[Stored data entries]
(* ===== verification/Http.v ===== *)
(** * HTTP interface

    [api/fastapi/middleware.py] and [api/fastapi/router.py]: the permission check
    in front of the application, and the routes over the admin service. Routing
    itself is the web framework's: whether a path matches a route, and with which
    parameters, is an argument of the model. *)

From S2P Require Import Prelude PyValue Json Isotime Domain Backend MemoryBackend Observability Admin.

Record Request : Type := mkHttp {
  http_method : string;
  path : string;
  query_limit : Z;
}.

(** A response: status code and JSON body. *)
Definition response : Type := Z * pyval.

Definition detail (s : string) : pyval := PDict [("detail", PStr s)].

(** ** [JobsRBACMiddleware] *)

Definition _required_permission (request : Request) : option string :=
  if negb (starts_with "/jobs" (path request)) then None
  else if bool_decide (http_method request = "GET") then Some "jobs.read"
  else if bool_decide (http_method request = "POST") then Some "jobs.write"
  else if bool_decide (http_method request = "DELETE") then Some "jobs.delete"
  else Some "jobs.write".

Definition dispatch {S} (_permission_checker : Request → string → bool) (call_next : Request → M S response)
    (request : Request) : M S response :=
  match _required_permission request with
  | Some required =>
    if negb (_permission_checker request required) then mret (403%Z, detail "Forbidden")
    else call_next request
  | None => call_next request
  end.

(** ** The routes *)

Record Route (S : Type) : Type := mkRoute {
  route_method : string;
  pattern : string;
  endpoint : Request → dict string → M S response;
}.
Arguments mkRoute {S}.
Arguments route_method {S}.
Arguments pattern {S}.
Arguments endpoint {S}.

Module Http.
Section router.
Context {B : Type} `{QueueBackend B} (checker : option (string → bool)).

Definition job_view (j : Job) : pyval :=
  PDict [("job_id", PStr (job_id j)); ("job_type", PStr (job_type j));
         ("status", PStr (value (status j))); ("priority", PInt (priority j))].

Definition ok (v : pyval) : response := (200%Z, v).
(** [raise HTTPException(status_code=404, detail="Job not found")] *)
Definition job_not_found : response := (404%Z, detail "Job not found").

Definition queue_status (_ : Request) (_ : dict string) : M (AdminService B) response :=
  counts ← Admin.queue_status;
  mret (ok (PDict (prod_map id PInt <$> counts))).

Definition list_jobs (rq : Request) (_ : dict string) : M (AdminService B) response :=
  jobs ← Admin.list_jobs (query_limit rq);
  mret (ok (PList (job_view <$> jobs))).

Definition get_job (_ : Request) (params : dict string) : M (AdminService B) response :=
  job ← Admin.get_job (Dict.get_default "job_id" "" params);
  match job with
  | None => mret job_not_found
  | Some j => mret (ok (job_view j))
  end.

Definition delete_job (_ : Request) (params : dict string) : M (AdminService B) response :=
  deleted ← Admin.delete_job checker (Dict.get_default "job_id" "" params);
  mret (ok (PDict [("deleted", PBool deleted)])).

Definition resubmit_job (_ : Request) (params : dict string) : M (AdminService B) response :=
  new_job_id ← Admin.resubmit_job checker (Dict.get_default "job_id" "" params);
  match new_job_id with
  | None => mret job_not_found
  | Some id => mret (ok (PDict [("job_id", PStr id)]))
  end.

Definition stop_job (_ : Request) (params : dict string) : M (AdminService B) response :=
  cancelled ← Admin.cancel_job checker (Dict.get_default "job_id" "" params);
  mret (ok (PDict [("cancelled", PBool cancelled)])).

(** In the order they are declared, which is the order they are tried. *)
Definition build_router : list (Route (AdminService B)) :=
  [mkRoute "GET" "/jobs/queue/status" queue_status;
   mkRoute "GET" "/jobs" list_jobs;
   mkRoute "GET" "/jobs/{job_id}" get_job;
   mkRoute "DELETE" "/jobs/{job_id}" delete_job;
   mkRoute "POST" "/jobs/{job_id}/resubmit" resubmit_job;
   mkRoute "POST" "/jobs/{job_id}/stop" stop_job].
End router.

(** *** The application *)
Section application.
Context {B : Type} `{QueueBackend B}.
(** [match_path pattern path]: the parameters when the path matches. [unmatched]
    is the framework's answer when no route does. *)
Context (match_path : string → string → option (dict string)) (unmatched : Request → response).

Fixpoint route_request {S} (routes : list (Route S)) (rq : Request) : M S response :=
  match routes with
  | [] => mret (unmatched rq)
  | r :: routes =>
    if bool_decide (route_method r = http_method rq) then
      match match_path (pattern r) (path rq) with
      | Some params => endpoint r rq params
      | None => route_request routes rq
      end
    else route_request routes rq
  end.

Definition serve (permission_checker : Request → string → bool) (checker : option (string → bool)) (rq : Request)
    : M (AdminService B) response :=
  dispatch permission_checker (route_request (build_router checker)) rq.
End application.
End Http.

(** ** Theorems *)

(** The text of a pattern before its first parameter. *)
Fixpoint literal_part (p : string) : string :=
  match p with
  | EmptyString => EmptyString
  | String c p => if bool_decide (c = "{"%char) then EmptyString else String c (literal_part p)
  end.

(** A path matches a pattern only if it begins with its literal part. *)
Definition literal_prefix (match_path : string → string → option (dict string)) : Prop :=
  ∀ p path params, match_path p path = Some params → starts_with (literal_part p) path = true.

Lemma starts_with_trans a b s :
  starts_with a b = true → starts_with b s = true → starts_with a s = true.
Proof.
  rewrite !starts_with_spec. intros [t ->] [u ->]. exists (t +:+ u). by rewrite app_assoc_str.
Qed.

Section guarded.
Context {B : Type} `{BackendContract B}.
Context (Hcounts : ∀ b, wp get_queue_status b (λ _ b', b' = b)).

(** The routes of the read method leave everything as it was. *)
Lemma reads_keep checker rq params (a : AdminService B) r :
  backend_wf (adm_backend a) → (0 ≤ query_limit rq)%Z → r ∈ Http.build_router checker → route_method r = "GET" →
  wp (endpoint r rq params) a (λ _ a', a' = a).
Proof using Hcounts.
  intros Hwf Hlim Hr Hget. destruct a as [b au]. cbn [adm_backend] in Hwf. unfold Http.build_router in Hr.
  repeat (apply elem_of_cons in Hr as [->|Hr]; [cbn [route_method endpoint] in *; try done|]); [| | |by apply elem_of_nil in Hr].
  - unfold Http.queue_status, Admin.queue_status, Admin.on_backend. wp_steps.
    eapply wp_mono; [apply Hcounts|]. intros [c|x] b' ->; by wp_steps.
  - unfold Http.list_jobs, Admin.list_jobs, Admin.on_backend. wp_steps.
    eapply wp_mono; [by apply dequeue_status_ok|]. intros [c|x] b' [-> _]; by wp_steps.
  - unfold Http.get_job, Admin.get_job, Admin.on_backend. wp_steps.
    eapply wp_mono; [by apply get_status_ok|]. intros [[j|]|x] b' [-> _]; by wp_steps.
Qed.

(** What a request can do, whatever the routes it is tried against. *)
Lemma wp_route match_path unmatched checker rq (a : AdminService B) routes :
  literal_prefix match_path → backend_wf (adm_backend a) → (0 ≤ query_limit rq)%Z →
  (∀ r, r ∈ routes → r ∈ Http.build_router checker) →
  wp (Http.route_request match_path unmatched routes rq) a (λ _ a', a' ≠ a →
    starts_with "/jobs" (path rq) = true ∧ http_method rq ∈ ["POST"; "DELETE"]).
Proof using Hcounts.
  intros Hlit Hwf Hlim. induction routes as [|r routes IH]; intros Hin; cbn [Http.route_request]; [by wp_steps|].
  assert (Hr : r ∈ Http.build_router checker) by (apply Hin; left).
  assert (Hrest := IH (λ r' Hr', Hin r' (list_elem_of_further _ _ _ Hr'))).
  case_bool_decide as Hm; [|exact Hrest]. destruct (match_path (pattern r) (path rq)) as [params|] eqn:E; [|exact Hrest].
  apply Hlit in E. assert (Hpre : starts_with "/jobs" (path rq) = true).
  { eapply starts_with_trans; [|exact E]. clear E Hm. unfold Http.build_router in Hr.
    repeat (apply elem_of_cons in Hr as [->|Hr]; [vm_compute; reflexivity|]). by apply elem_of_nil in Hr. }
  destruct (decide (route_method r = "GET")) as [Hg|Hg].
  - eapply wp_mono; [by eapply reads_keep|]. by intros res a' -> [].
  - intros e. destruct (endpoint r rq params a e) as [[res a'] e']. intros _. split; [done|]. rewrite <- Hm.
    clear E Hm Hpre. unfold Http.build_router in Hr.
    repeat (apply elem_of_cons in Hr as [->|Hr]; [cbn in *; (by destruct Hg) || by repeat constructor|]). by apply elem_of_nil in Hr.
Qed.
End guarded.

(** C36: the permission check guards the routes. A request whose permission is
    refused gets 403 and changes nothing; and no request changes the jobs or the
    audit trail unless it is a POST with [jobs.write] or a DELETE with
    [jobs.delete]. For any backend that meets the contract and whose
    [get_queue_status] only reads, and any routing that respects literal
    prefixes. *)
Theorem http_guarded {B} `{BackendContract B} match_path unmatched permission_checker checker rq (a : AdminService B) :
  (∀ b, wp get_queue_status b (λ _ b', b' = b)) → literal_prefix match_path →
  backend_wf (adm_backend a) → (0 ≤ query_limit rq)%Z →
  wp (Http.serve match_path unmatched permission_checker checker rq) a (λ r a',
    (∀ perm, _required_permission rq = Some perm → permission_checker rq perm = false →
       r = Ok (403%Z, detail "Forbidden") ∧ a' = a) ∧
    (a' ≠ a → (http_method rq = "POST" ∧ permission_checker rq "jobs.write" = true) ∨
              (http_method rq = "DELETE" ∧ permission_checker rq "jobs.delete" = true))).
Proof.
  intros Hcounts Hlit Hwf Hlim. unfold Http.serve, dispatch.
  assert (Hroute := wp_route Hcounts match_path unmatched checker rq a _ Hlit Hwf Hlim (λ r, id)).
  unfold _required_permission. destruct (starts_with "/jobs" (path rq)); cbn [negb].
  - assert (Hgo : ∀ p, (http_method rq ∈ ["POST"; "DELETE"] →
        (http_method rq = "POST" ∧ p = "jobs.write") ∨ (http_method rq = "DELETE" ∧ p = "jobs.delete")) →
      wp (if negb (permission_checker rq p) then mret (403%Z, detail "Forbidden")
          else Http.route_request match_path unmatched (Http.build_router checker) rq) a (λ r a',
        (∀ perm, Some p = Some perm → permission_checker rq perm = false → r = Ok (403%Z, detail "Forbidden") ∧ a' = a) ∧
        (a' ≠ a → (http_method rq = "POST" ∧ permission_checker rq "jobs.write" = true) ∨
                  (http_method rq = "DELETE" ∧ permission_checker rq "jobs.delete" = true)))).
    { intros p Hp. destruct (permission_checker rq p) eqn:E; cbn [negb].
      - eapply wp_mono; [exact Hroute|]. intros r a' Hr. split; [intros perm [= <-]; congruence|].
        intros Hne. destruct (Hr Hne) as [_ Hm]. destruct (Hp Hm) as [[? ->]|[? ->]]; auto.
      - by wp_steps. }
    repeat case_bool_decide; apply Hgo; intros Hm; apply elem_of_cons in Hm as [Hm|Hm%list_elem_of_singleton];
      first [by left|by right|congruence].
  - eapply wp_mono; [exact Hroute|]. intros r a' Hr. split; [done|]. intros Hne. by destruct (Hr Hne).
Qed.

(** *** A request *)

(** Paths that match a pattern literally, or fill its one parameter with the last
    segment. *)
Definition segment_match (p path : string) : option (dict string) :=
  if bool_decide (p = path) then Some []
  else if bool_decide (p = "/jobs/{job_id}") && starts_with "/jobs/" path then
    Some [("job_id", String.substring 6 (String.length path) path)]
  else None.

Lemma literal_part_self (p : string) : starts_with (literal_part p) p = true.
Proof.
  induction p as [|c p IH]; [done|]. cbn [literal_part]. case_bool_decide; [done|].
  cbn [starts_with]. by rewrite bool_decide_eq_true_2, IH by done.
Qed.

Lemma segment_match_ok : literal_prefix segment_match.
Proof.
  intros p path params. unfold segment_match. case_bool_decide as E.
  - intros _. subst. apply literal_part_self.
  - case_bool_decide as E'; [|done]. subst. cbn [andb]. destruct (starts_with "/jobs/" path) eqn:Hs; [|done].
    intros _. exact Hs.
Qed.

Definition delete_a : Request := mkHttp "DELETE" "/jobs/a" 100.
Definition readers_only (_ : Request) (perm : string) : bool := bool_decide (perm = "jobs.read").
Definition demo_admin : AdminService Memory := mkAdmin (memory_of [sample_job "a" 0 1]) (mkAudit []).

Example serve_ex :
  let serve := Http.serve segment_match (λ _, (404%Z, detail "Not Found")) in
  answer (serve (λ _ _, true) None delete_a) demo_admin = Ok (200%Z, PDict [("deleted", PBool true)]) ∧
  (fst <$> match answer (serve readers_only None (mkHttp "GET" "/jobs/a" 100)) demo_admin with
           | Ok r => Some r | _ => None end) = Some 200%Z ∧
  answer (serve readers_only None (mkHttp "GET" "/jobs/b" 100)) demo_admin = Ok (404%Z, detail "Job not found").
Proof. repeat split; vm_compute; reflexivity. Qed.

Lemma http_guarded_witness :
  wp (Http.serve segment_match (λ _, (404%Z, detail "Not Found")) readers_only None delete_a) demo_admin (λ r a',
    (∀ perm, _required_permission delete_a = Some perm → readers_only delete_a perm = false →
       r = Ok (403%Z, detail "Forbidden") ∧ a' = demo_admin) ∧
    (a' ≠ demo_admin → (http_method delete_a = "POST" ∧ readers_only delete_a "jobs.write" = true) ∨
              (http_method delete_a = "DELETE" ∧ readers_only delete_a "jobs.delete" = true))).
Proof.
  refine (http_guarded segment_match _ readers_only None delete_a demo_admin _ segment_match_ok (memory_of_wf _) _).
  - intros b. by cbn; wp_steps.
  - discriminate.
Defined.
(* ===== verification/Policies.v ===== *)
(** * Backoff policies

    [scheduler/policies.py]: exponential and fixed backoff over binary64 floats.
    [2 ** n] is an exact integer that is converted to a float before it is
    multiplied, and an integer too large for a float raises [OverflowError].
    [random.uniform] is a parameter. *)

From Stdlib Require Import SpecFloat.
From S2P Require Import Prelude PyValue Json Isotime Meta PyFloat.

Definition float_add : float → float → float := SFadd 53 1024.

Module Policies.
Section policies.
Context (uniform : float → float → float).

Definition exponential_backoff_seconds (attempt : Z) (base maximum : float) (jitter : bool) : result float :=
  p ← float_of_int (2 ^ Z.max attempt 0);
  let backoff := float_min (float_mul base p) maximum in
  Ok (if jitter then float_add backoff (uniform (S754_zero false) (float_mul backoff (decimal false 1 (-1))))
      else backoff).

Definition fixed_backoff_seconds (value : float) : float := float_max (S754_zero false) value.
End policies.
End Policies.

(** ** Powers of two as floats *)

Definition pow2 (n : nat) : positive := Nat.iter n xO xH.

Lemma pow2_Z n : Z.pos (pow2 n) = (2 ^ Z.of_nat n)%Z.
Proof.
  induction n as [|n IH]; [done|]. rewrite Nat2Z.inj_succ, Z.pow_succ_r by lia. rewrite <- IH. done.
Qed.

Lemma digits_pow2 n : Z.pos (digits2_pos (pow2 n)) = (Z.of_nat n + 1)%Z.
Proof. induction n as [|n IH]; [done|]. change (digits2_pos (pow2 (S n))) with (Pos.succ (digits2_pos (pow2 n))). lia. Qed.

Lemma iter_pos_nat {A} (f : A → A) p x : SpecFloat.iter_pos f p x = Nat.iter (Pos.to_nat p) f x.
Proof.
  revert x. induction p as [p IH|p IH|]; intros x; cbn [SpecFloat.iter_pos]; [..|done].
  - rewrite !IH, <- Nat.iter_add, Pos2Nat.inj_xI, Nat.iter_succ_r. f_equal. lia.
  - rewrite !IH, <- Nat.iter_add, Pos2Nat.inj_xO. f_equal. lia.
Qed.

(** Shifting a power of two loses nothing. *)
Lemma shr_pow2 k n :
  Nat.iter k shr_1 (Build_shr_record (Z.pos (pow2 (k + n))) false false) =
  Build_shr_record (Z.pos (pow2 n)) false false.
Proof. induction k as [|k IH]; [done|]. rewrite Nat.iter_succ_r. exact IH. Qed.

Lemma shr_fexp_pow2 n e : (52 ≤ n)%nat → (0 ≤ e)%Z →
  shr_fexp 53 1024 (Z.pos (pow2 n)) e loc_Exact =
    (Build_shr_record (Z.pos (pow2 52)) false false, (e + (Z.of_nat n - 52))%Z).
Proof.
  intros Hn He. unfold shr_fexp. cbn [Zdigits2 shr_record_of_loc]. rewrite digits_pow2. unfold fexp.
  replace (Z.max (Z.of_nat n + 1 + e - 53) (emin 53 1024) - e)%Z with (Z.of_nat n - 52)%Z
    by (unfold emin; lia).
  destruct (Z.of_nat n - 52)%Z as [|p|p] eqn:E; [|..|lia]; cbn [shr].
  - assert (n = 52) as -> by lia. f_equal. lia.
  - rewrite iter_pos_nat. replace n with (Pos.to_nat p + 52) by lia. by rewrite shr_pow2.
Qed.

(** A power of two above the range of the mantissa is a float or an infinity. *)
Lemma float_of_pow2 n : 53 ≤ n →
  float_of_Z (2 ^ Z.of_nat n) =
    if decide (n ≤ 1023) then S754_finite false (pow2 52) (Z.of_nat n - 52) else S754_infinity false.
Proof.
  intros Hn. unfold float_of_Z. rewrite <- pow2_Z. cbn [binary_normalize]. unfold binary_round.
  rewrite digits_pow2. unfold fexp, shl_align.
  replace (Z.max (Z.of_nat n + 1 + 0 - 53) (emin 53 1024) - 0)%Z with (Z.of_nat n - 52)%Z by (unfold emin; lia).
  destruct (Z.of_nat n - 52)%Z as [|p|p] eqn:E; [lia| |lia]. unfold binary_round_aux.
  rewrite shr_fexp_pow2 by lia. cbn [shr_m loc_of_shr_record round_nearest_even].
  rewrite shr_fexp_pow2 by lia. cbn [shr_m]. rewrite E.
  destruct (decide (n ≤ 1023)).
  - rewrite (proj2 (Z.leb_le _ _)) by lia. by f_equal.
  - by rewrite (proj2 (Z.leb_gt _ _)) by lia.
Qed.

Lemma float_of_small_pow2 n : n < 53 → float_of_Z (2 ^ Z.of_nat n) ≠ S754_infinity false ∧
  float_of_Z (2 ^ Z.of_nat n) ≠ S754_infinity true.
Proof. intros Hn. do 53 (destruct n as [|n]; [vm_compute; by split|]). lia. Qed.

Lemma float_of_int_pow2 n :
  float_of_int (2 ^ Z.of_nat n) =
    if decide (n ≤ 1023) then Ok (float_of_Z (2 ^ Z.of_nat n))
    else Err (UserError "OverflowError" "int too large to convert to float").
Proof.
  unfold float_of_int. destruct (decide (n < 53)) as [Hn|Hn].
  - rewrite decide_True by lia. destruct (float_of_small_pow2 n Hn) as [H1 H2].
    by destruct (float_of_Z (2 ^ Z.of_nat n)) as [|[]| |].
  - rewrite float_of_pow2 by lia. by case_decide.
Qed.

(** [min(x, y)] is not above [y]. *)
Lemma float_min_le_r x y : SFltb y (float_min x y) = false.
Proof. unfold float_min. destruct (SFltb y x) eqn:E; [apply SFltb_irrefl|done]. Qed.

(** ** Theorems *)

(** Exponential backoff. Up to attempt 1023 the backoff is computed, and
    without jitter it is above neither the maximum nor [base * 2 ** attempt], negative attempts
    counting as zero; from attempt 1024 on the function raises [OverflowError],
    whatever the maximum. *)
Theorem exponential_backoff_bounded uniform attempt base maximum jitter :
  match Policies.exponential_backoff_seconds uniform attempt base maximum jitter with
  | Ok d => (attempt ≤ 1023)%Z ∧ (jitter = false → SFltb maximum d = false ∧
      SFltb (float_mul base (float_of_Z (2 ^ Z.max attempt 0))) d = false)
  | Err x => (1024 ≤ attempt)%Z ∧ x = UserError "OverflowError" "int too large to convert to float"
  end.
Proof.
  unfold Policies.exponential_backoff_seconds.
  replace (Z.max attempt 0) with (Z.of_nat (Z.to_nat attempt)) by lia.
  rewrite float_of_int_pow2. case_decide; cbn [mbind result_bind]; [|split; [lia|done]].
  split; [lia|]. intros ->. split; [apply float_min_le_r|apply float_min_le].
Qed.

(** The documented default, [base=2.0, maximum=300.0], without jitter. *)
Example exponential_backoff_ex :
  let f a := Policies.exponential_backoff_seconds (λ _ _, S754_zero false) a (float_of_Z 2) (float_of_Z 300) false in
  f (-1)%Z = Ok (float_of_Z 2) ∧ f 3%Z = Ok (float_of_Z 16) ∧ f 20%Z = Ok (float_of_Z 300).
Proof. repeat split; vm_compute; reflexivity. Qed.

(** With jitter the maximum is exceeded: a draw of the whole tenth. *)
Example jitter_exceeds_maximum :
  Policies.exponential_backoff_seconds (λ _ b, b) 20 (float_of_Z 2) (float_of_Z 300) true = Ok (float_of_Z 330).
Proof. vm_compute. reflexivity. Qed.
Lemma drain max fuel k m n w cs :
  at_rest m n w → order (_queue_name cfg) m all = cs → runnable_in_order t m cs →
  Forall (λ c, fits_alone c ∧ has_server (job_type c)) cs →
  length cs ≤ fuel → 0 < fuel → Z.of_nat (fuel + k) = max →
  wp (Worker.loop cfg (λ _, false) (Some max) fuel k) w (λ r w', r = Ok (fuel + k) ∧
    at_rest (all_succeed m cs) (n + Z.of_nat (length cs)) w').
Proof using Type*.
  revert k m n w cs. induction fuel as [|fuel IH]; intros k m n w cs Hrest Ho Hrun Hcs Hlen Hpos Hmax; [lia|].
  cbn [Worker.loop]. wp_steps.
  assert (Hpass : wp (Worker.run_once cfg) w (λ r w', ∃ m' cs', (∃ v, r = Ok v) ∧
    at_rest m' (n + Z.of_nat (length cs) - Z.of_nat (length cs')) w' ∧ order (_queue_name cfg) m' all = cs' ∧
    runnable_in_order t m' cs' ∧ Forall (λ c, fits_alone c ∧ has_server (job_type c)) cs' ∧
    length cs' ≤ fuel ∧ all_succeed m cs = all_succeed m' cs')).
  { destruct cs as [|c cs].
    - eapply wp_mono; [by apply idle_pass|]. intros r w1 [-> Hrest1]. exists m, [].
      split_and!; try done; [eauto|by rewrite Z.add_0_r, Z.sub_0_r|cbn; lia].
    - apply Forall_cons in Hcs as [[Hfit Hserver] Hcs]. destruct Hrun as [Hd Hrun].
      eapply wp_mono; [by eapply serving_pass|]. intros r w1 [-> Hrest1].
      exists (<[job_id c := SUCCEEDED]> m), cs. cbn [length] in *.
      split_and!; try done; [eauto| |by apply order_served|lia].
      replace (n + Z.of_nat (S (length cs)) - Z.of_nat (length cs))%Z with (n + 1)%Z by lia. done. }
  eapply wp_mono; [exact Hpass|].
  intros r w1 (m' & cs' & (v & ->) & Hrest1 & Ho' & Hrun' & Hcs' & Hlen' & ->). cbn beta iota zeta.
  destruct (Z.leb_spec max (Z.of_nat (S k))).
  - assert (fuel = 0) as -> by lia. wp_steps. split; [done|]. destruct cs'; [|cbn in Hlen'; lia]. cbn.
    by rewrite Z.sub_0_r in Hrest1.
  - eapply wp_mono; [apply (IH (S k) m' _ w1 cs' Hrest1); [done..|lia|lia]|]. intros r w' [-> ?].
    split; [f_equal; lia|]. by rewrite Z.sub_add in *.
Qed.
End drain.

Lemma runnable_cards t m (l : list Job) : runnable_in_order t m (card <$> l) ↔ runnable_in_order t m l.
Proof. revert m. induction l as [|j l IH]; intros m; [done|]. cbn. by rewrite IH. Qed.

Lemma card_ids (l : list Job) : job_id <$> (card <$> l) = job_id <$> l.
Proof. rewrite <- list_fmap_compose. by apply list_fmap_ext. Qed.

(** The components of a worker have room for [j] when nothing is held. *)
Definition room_alone (s : System Memory) (j : Job) : Prop :=
  fits_alone (_limits <$> sys_concurrency s) (limits <$> sys_pool s) j.

Section drains.
Context (cfg : WorkerConfig Memory) (w : Worker Memory).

-- Task brief --
Whenever the word "replace" occurs in a line above, copy that line.

-- Exercise output --
  replace (Z.max (Z.of_nat n + 1 + e - 53) (emin 53 1024) - e)%Z with (Z.of_nat n - 52)%Z
  - rewrite iter_pos_nat. replace n with (Pos.to_nat p + 52) by lia. by rewrite shr_pow2.
  replace (Z.max (Z.of_nat n + 1 + 0 - 53) (emin 53 1024) - 0)%Z with (Z.of_nat n - 52)%Z by (unfold emin; lia).
  replace (Z.max attempt 0) with (Z.of_nat (Z.to_nat attempt)) by lia.
      replace (n + Z.of_nat (S (length cs)) - Z.of_nat (length cs))%Z with (n + 1)%Z by lia. done. }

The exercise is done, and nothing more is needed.